Intermediaries / Agents

 

Agents act as intermediaries between coffee exporters, coffee importers and roasters. An agent has the knowledge to evaluate and select interested sellers and buyers. Agents can play a very important role if Vietnamese exporters have limited experience exporting to Denmark, or they have limited quantities of non-specialty coffee, or they lack financial and logistical resources to carry out trade activities, or they need a trusted and reputable Danish partner within the coffee sector.

 

3. Is It Feasible for Vietnamese Coffee to Compete in Danish Market under the EVFTA Support?

i) Coffee in Denmark

The Scandinavian countries import relatively high volumes of Arabica and low volumes of Robusta, which is the main coffee exported from Viet Nam. In 2020, Sweden and Norway import very low volumes of Robusta from Viet Nam, with one percent and 0.47 percent of total coffee imports respectively. But Denmark sourced approximately one percent of its total coffee imports from Viet Nam, amounting to 1,576 tons. Sweden imported approximately 3,181 tons, and Norway 463 tons from Viet Nam that year. Norwegian, Danish, and Swedish imports from Viet Nam went down -25, -10, and -3 percent respectively between 2016 and 2020.[122]

Table No.13. Main Green Coffee Beans Suppliers to Denmark in 2020[123]

Supplier

Quantity

Germany

27.7 percent

Sweden

27.1 percent

Poland

7 percent

Netherlands

4.4 percent

Viet Nam

1.4 percent

Others

32.4 percent

In 2020, Denmark exported USD 58.3 million worth of coffee, making it the 41st largest exporting country of coffee in the world. Coffee was the 259th most exported product in Denmark. The main destination of coffee exported was Sweden, Norway, Iceland, Germany, and the US. In the same year, Denmark imported USD 172.87 million in coffee, becoming the 31st largest importing country of coffee in the world. Coffee was the 136th most imported product in Denmark. Denmark imported coffee primarily from Germany (27.7 percent), Sweden (27.1 percent), Poland (7 percent), Brazil (5.4 percent), and the Netherlands (4.4 percent). Denmark imported only USD 2.5 million in coffee from Viet Nam (representing 1.4 percent of the value of coffee imported by Denmark).[124] The Vietnamese coffee that Denmark imported was mainly unroasted and not decaffeinated.[125] However, Vietnamese coffee have possibly entered the Danish market via re-export from other EU countries (such as Germany, the Netherlands, etc.).

 

 

Table No.14. Denmark’s Top 5 Coffee Export and Import Partners in 2020

Country Importing from Denmark

Country Exporting to Denmark

Sweden

Germany

Norway

Sweden

Iceland

Poland

Germany

Brazil

Norway

Poland

 

ii) What Is Robusta Coffee Used for?[126]

 

            First, Robusta is best used for decaf coffee.
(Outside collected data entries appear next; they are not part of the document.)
(** [func (f *FlagSet) Parse(arguments []string) error] with the loop
    over [parseOne] unrolled along the arguments: an argument shorter than
    two bytes or not starting with [-] ends the flags and stays; [--] ends
    them and goes; anything else is a flag, with one or two dashes, whose
    value follows [=] or, for a flag that is not boolean, is the next
    argument. *)
Fixpoint Parse (formal : list flag) (args : list string) (vars : Vars)
  : result :=
  match args with
  | [] => Parsed vars []
  | s :: rest =>
      match s with
      | String c0 (String c1 s2) =>
          if negb (Ascii.eqb c0 "-"%char) then Parsed vars args
          else
            let twoMinuses := Ascii.eqb c1 "-"%char in
            if twoMinuses && (String.length s =? 2)%nat then Parsed vars rest
            else
              let name := if twoMinuses then s2 else String c1 s2 in
              let bad :=
                match name with
                | "" => true
                | String n0 _ =>
                    Ascii.eqb n0 "-"%char || Ascii.eqb n0 "="%char
                end in
              if bad then Failed (BadSyntax s)
              else
                let '(name, value) := splitValue name in
                match lookup formal name with
                | None =>
                    if String.eqb name "help" || String.eqb name "h"
                    then Failed Help
                    else Failed (NotDefined name)
                | Some fl =>
                    if IsBoolFlag fl then
                      match value with
                      | Some v =>
                          match Set_ fl v vars with
                          | Some vars' => Parse formal rest vars'
                          | None => Failed (InvalidBoolean v name)
                          end
                      | None =>
                          match Set_ fl "true" vars with
                          | Some vars' => Parse formal rest vars'
                          | None => Failed (InvalidBoolean "true" name)
                          end
                      end
                    else
                      match value with
                      | Some v =>
                          match Set_ fl v vars with
                          | Some vars' => Parse formal rest vars'
                          | None => Failed (InvalidValue v name)
                          end
                      | None =>
                          match rest with
                          | v :: rest' =>
                              match Set_ fl v vars with
                              | Some vars' => Parse formal rest' vars'
                              | None => Failed (InvalidValue v name)
                              end
                          | [] => Failed (NeedsArgument name)
                          end
                      end
                end
      | _ => Parsed vars args
      end
  end.

End FlagSet.

Arguments mkFlag {Vars} Name IsBoolFlag Set_.
Arguments Name {Vars} f.
Arguments IsBoolFlag {Vars} f.
Arguments Set_ {Vars} f _ _.
Arguments Parsed {Vars} vars args.
Arguments Failed {Vars} f.
Arguments lookup {Vars} formal name.
Arguments Parse {Vars} formal args vars.

(** With [flag.ExitOnError], [Parse] leaves the process on a failure:
    with status 2, or, for [ErrHelp], with a status that changed between
    Go releases and is left open here. *)
Definition exitStatus (helpStatus : Z) (f : failure) : Z :=
  match f with
  | Help => helpStatus
  | _ => 2
  end.

End Flag.

Definition logCmdUsage : string :=
"Usage:
    kes log <command>

Commands:
    trace                  Trace server log events.

Options:
    -h, --help             Show list of command-line options.
".

Definition traceLogCmdUsage : string :=
"Usage:
    kes log trace [options]

Options:
    --type {audit|error}   Specify the log event type.
                           Valid options are:
                             --type=audit (default)
                             --type=error

    --json                 Print log events as JSON.
    -k, --insecure         Skip X.509 certificate validation during TLS handshake.
    -h, --help             Show list of command-line options.

Subscribes to the KES server {audit | error} log. If standard output is
a terminal it displays a table-view terminal UI that shows the stream of
log events. Otherwise, or when --json is specified, the log events are
written to standard output in JSON format.

Examples:
    $ kes log trace
".

(** The three variables of [logTrace] that its flags are bound to
    (log.go:79-83). *)
Record traceVars : Type := mkTraceVars {
  varType : string;
  varJson : bool;
  varInsecure : bool
}.

Definition setBool (set : bool -> traceVars -> traceVars)
    (text : string) (vars : traceVars) : option traceVars :=
  option_map (fun b => set b vars) (Flag.ParseBool text).

(** The flags of [logTrace] (log.go:84-87): [-k] and [-insecure] are bound
    to the same variable. *)
Definition traceFlags : list (Flag.flag traceVars) :=
  [Flag.mkFlag "type" false
     (fun text vars => Some (mkTraceVars text (varJson vars) (varInsecure vars)));
   Flag.mkFlag "json" true
     (setBool (fun b vars => mkTraceVars (varType vars) b (varInsecure vars)));
   Flag.mkFlag "k" true
     (setBool (fun b vars => mkTraceVars (varType vars) (varJson vars) b));
   Flag.mkFlag "insecure" true
     (setBool (fun b vars => mkTraceVars (varType vars) (varJson vars) b))].

(** The defaults the definitions of the flags assign. *)
Definition traceDefaults : traceVars := mkTraceVars "audit" false false.

(** What surrounds the command line of an invocation. *)
Record Environment : Type := mkEnvironment {
  envStdoutIsTerm : bool;
  envAuditLog : string + Stream AuditEvent;
  envErrorLog : string + Stream ErrorEvent;
  envTerminal : Terminal;
  envSignalled : bool
}.

(** How a command starts: the flag package ends the process after its
    report and the usage; the command prints its usage and exits with
    status 2; [args[0]] of an empty slice panics; or the command runs. *)
Inductive launch : Type :=
| FlagExit (f : Flag.failure) (usage : string) (status : Z)
| UsageExit (usage : string)
| IndexPanic
| Launched (m : M unit).

Section CommandLine.

Variable StatusText : Z -> string.
Variable lowerCaseTable : Z -> Z.
Variable helpStatus : Z.

(** [logTrace(args)] from its arguments (log.go:75-92): the flags are
    parsed from [args[1:]], and what [logTrace] does next depends on them
    and on the number of arguments left only. *)
Definition logTraceArgs (args : list string) (env : Environment) : launch :=
  match args with
  | [] => IndexPanic
  | _ :: rest =>
      match Flag.Parse traceFlags rest traceDefaults with
      | Flag.Failed f =>
          FlagExit f traceLogCmdUsage (Flag.exitStatus helpStatus f)
      | Flag.Parsed vars remaining =>
          Launched
            (logTrace StatusText lowerCaseTable
               (mkInvocation (varType vars) (varJson vars) (varInsecure vars)
                  (Z.of_nat (List.length remaining)) (envStdoutIsTerm env)
                  (envAuditLog env) (envErrorLog env) (envTerminal env)
                  (envSignalled env)))
      end
  end.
Since Robusta is a harsh tasting bean with the highest caffeine content (2.7 percent), it can be used for decaf without losing all coffee taste, while decaf Arabica beans (with a caffeine content of 1.5 percent) would lose most of their taste. Even if the decaf process is expensive, it is much cheaper to use Robusta beans instead of more expensive Arabica beans.

Second, Robusta is used for instant coffee. This is because instant coffee needs to retain some flavor, which Arabica would lose in the process of making instant coffee.

Third, Robusta is used for Arabica blends. A pure Arabica can be a bit underwhelming, especially if it’s an Arabica coffee with milk and sugar. This is why a hint of Robusta will help. Many coffee blends contain some Robusta, though not all mention exactly how much. What Robusta does in a blend is balance out the good flavor of Arabica with more caffeine taste. A pure Robusta would be too harsh to drink in a hot brew. But a blend of e.g., 30 percent Robusta and 70 percent Arabica would please most people. In addition, Robusta beans produce a thicker crema on the espresso coffee. Better quality Robusta are in some espresso blends.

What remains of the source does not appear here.